**EXERCISE DETAILS:** Nothing but the lines from the start of the records below through the line that has "split; [done|]. intros" should appear, each exactly as given.

(Records from a data source)
(** [C26] For a table size within 32 bits and fewer than [u32::MAX]
    backends, building the lookup table succeeds exactly when the size is
    prime and there is a backend. *)
Theorem build_lut_total m backends :
  m ≤ 2 ^ 32 → zlen backends ≤ u32_max →
  is_Some (build_lut m backends) ↔ prime m ∧ backends ≠ [].
Proof.
  intros Hm Hn. split.
  - intros Hs. destruct (prime_dec m) as [Hp|Hp].
    + split; [done|]. intros ->. rewrite build_lut_panics in Hs by auto. by destruct Hs.
    + rewrite build_lut_panics in Hs by auto. by destruct Hs.
  - intros [Hp Hne]. destruct (build_lut_ok m backends Hp Hm Hne Hn) as (t & -> & _). done.
Qed.

Lemma build_lut_total_witness : is_Some (build_lut 11 [10; 20; 30]) ↔ prime 11 ∧ [10; 20; 30] ≠ [].
Proof. apply build_lut_total; by_eval. Defined.

(** A built table has one slot per residue, every slot holds the index of
    a backend, and the slots are balanced. *)
Lemma build_lut_balanced m backends table :
  m ≤ 2 ^ 32 → zlen backends ≤ u32_max → build_lut m backends = Some table →
  zlen table = m ∧ (∀ v, v ∈ table → 0 ≤ v < zlen backends) ∧
  ∀ b, 0 ≤ b < zlen backends →
    cnt b table = m / zlen backends + (if decide (b < m mod zlen backends) then 1 else 0).
Proof.
  intros Hm Hn Hb. assert (Hs : is_Some (build_lut m backends)) by eauto.
  assert (Hpn : prime m ∧ backends ≠ []).
  { destruct (prime_dec m) as [Hp|Hp], (decide (backends = [])) as [He|He]; [| by split| |];
      rewrite build_lut_panics in Hb by auto; done. }
  destruct (build_lut_ok m backends (proj1 Hpn) Hm (proj2 Hpn) Hn) as (t & E & H).
  rewrite E in Hb. by simplify_eq.
Qed.

(** ** The table object *)

(** Every slot can be looked up. *)
Definition mg_ok (g : Maglev) : Prop :=
  0 < mg_m g ∧ zlen (mg_table g) = mg_m g ∧
  ∀ v, v ∈ mg_table g → 0 ≤ v < zlen (mg_backends g).

Lemma mg_ok_lookup g key : mg_ok g → ∃ b, mg_lookup key g = Some b ∧ b ∈ mg_backends g.
Proof.
  intros (Hm & Hl & Hv). unfold mg_lookup.
  pose proof (Z.mod_pos_bound key (mg_m g) Hm) as Hb.
  destruct (vget_lt_is_Some (mg_table g) (key mod mg_m g)) as [v E]; [lia|]. rewrite E. simpl.
  apply vget_Some in E as [_ E]. apply list_elem_of_lookup_2 in E.
  destruct (vget_lt_is_Some (mg_backends g) v) as [b Eb]; [by apply Hv|].
  exists b. split; [done|]. apply vget_Some in Eb as [_ Eb]. by apply list_elem_of_lookup_2 in Eb.
Qed.

Lemma mg_rebuild_ok g backends g' :
  mg_m g ≤ 2 ^ 32 → zlen backends ≤ u32_max →
  mg_rebuild backends g = Some g' → mg_ok g' ∧ mg_backends g' = backends ∧ mg_m g' = mg_m g.
Proof.
  unfold mg_rebuild. intros Hm Hn Hr. destruct (build_lut (mg_m g) backends) as [t|] eqn:E; simplify_eq/=.
  assert (Hs : is_Some (build_lut (mg_m g) backends)) by eauto.
  assert (Hp : prime (mg_m g)).
  { destruct (prime_dec (mg_m g)); [done|]. rewrite build_lut_panics in E by auto. done. }
  pose proof (prime_ge_2 _ Hp).
  assert (backends ≠ []). { intros ->. rewrite build_lut_panics in E by auto. done. }
  destruct (build_lut_ok (mg_m g) backends) as (t' & E' & H1 & H2 & _); try done.
  rewrite E in E'. simplify_eq. split; [|done]. split_and!; simpl; [lia|done|done].
Qed.

Lemma mg_load_table_ok g backends table g' :
  0 < mg_m g → Forall (λ v, 0 ≤ v) table →
  mg_load_table backends table g = Some g' →
  mg_ok g' ∧ mg_backends g' = backends ∧ mg_m g' = mg_m g.
Proof.
  intros Hm Hnn. unfold mg_load_table. destruct (Z.eqb_spec (zlen table) (mg_m g)); [|done]. simpl.
  destruct (forallb _ table) eqn:Ef; [|done]. intros. simplify_eq/=. split; [|done].
  split_and!; [done|done|]. intros v Hv. simpl in *.
  rewrite forallb_forall in Ef. rewrite Forall_forall in Hnn.
  split; [by apply Hnn|]. apply Z.ltb_lt, Ef. by apply list_elem_of_In.
Qed.

(** After a rebuild, or after loading a table the control plane built
    that passes the two assertions, every flow key is answered, without a
    panic, by one of the backends just installed. *)
Theorem maglev_lookup_total g g' backends table key :
  0 < mg_m g ≤ 2 ^ 32 → zlen backends ≤ u32_max → Forall (λ v, 0 ≤ v) table →
  mg_rebuild backends g = Some g' ∨ mg_load_table backends table g = Some g' →
  ∃ b, mg_lookup key g' = Some b ∧ b ∈ backends.
Proof.
  intros Hm Hn Hv [Hr|Hl].
  - destruct (mg_rebuild_ok g backends g') as (Hok & <- & _); try done; [lia|]. by apply mg_ok_lookup.
  - destruct (mg_load_table_ok g backends table g') as (Hok & <- & _); try done; [lia|].
    by apply mg_ok_lookup.
Qed.

Lemma maglev_lookup_total_witness :
  ∃ g g', mg_new 11 = Some g ∧ mg_rebuild [10; 20; 30] g = Some g' ∧
    ∃ b, mg_lookup 12345 g' = Some b ∧ b ∈ [10; 20; 30].
Proof.
  exists (mkMaglev 11 (replicate 11 u32_max) []).
  eexists. split; [vm_compute; reflexivity|]. split; [vm_compute; reflexivity|].
  eapply (maglev_lookup_total (mkMaglev 11 (replicate 11 u32_max) []) _ [10; 20; 30] []);
    [by_eval|by_eval|by constructor|].
  left. vm_compute. reflexivity.
Defined.

Lemma count_slots_spec table : ∀ counts,
  (∀ v, v ∈ table → 0 ≤ v < zlen counts) →
  ∃ counts', count_slots table counts = Some counts' ∧ zlen counts' = zlen counts ∧
    ∀ b c, vget counts b = Some c → vget counts' b = Some (c + cnt b table).
Proof.
  induction table as [|v table IH]; intros counts Hv; simpl.
  - exists counts. split_and!; [done|done|]. intros b c Hc. rewrite Hc. f_equal. unfold cnt, zlen. simpl. lia.
  - destruct (vget_lt_is_Some counts v) as [c Ec]; [apply Hv; set_solver|]. rewrite Ec. simpl.
    pose proof (vget_bound _ _ _ Ec) as Hb. rewrite vset_ok by done. simpl.
    destruct (IH (<[Z.to_nat v := c + 1]> counts)) as (counts' & -> & Hl & Hc).
    { intros. rewrite zlen_insert. apply Hv. set_solver. }
    exists counts'. split; [done|]. split; [by rewrite Hl, zlen_insert|].
    intros b c0 Hc0. rewrite cnt_cons. pose proof (vget_bound _ _ _ Hc0).
    assert (E : vget (<[Z.to_nat v := c + 1]> counts) b = if decide (v = b) then Some (c + 1) else vget counts b).
    { eapply vget_vset; [by apply vset_ok|lia]. }
    case_decide as Evb; subst; rewrite ?decide_True, ?decide_False in E by done.
    + rewrite (Hc _ _ E). rewrite Hc0 in Ec. simplify_eq. f_equal. lia.
    + rewrite Hc0 in E. rewrite (Hc _ _ E). f_equal. lia.
Qed.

**THE ANSWER:**
(** [C26] For a table size within 32 bits and fewer than [u32::MAX]
    backends, building the lookup table succeeds exactly when the size is
    prime and there is a backend. *)
Theorem build_lut_total m backends :
  m ≤ 2 ^ 32 → zlen backends ≤ u32_max →
  is_Some (build_lut m backends) ↔ prime m ∧ backends ≠ [].
Proof.
  intros Hm Hn. split.
  - intros Hs. destruct (prime_dec m) as [Hp|Hp].
    + split; [done|]. intros ->. rewrite build_lut_panics in Hs by auto. by destruct Hs.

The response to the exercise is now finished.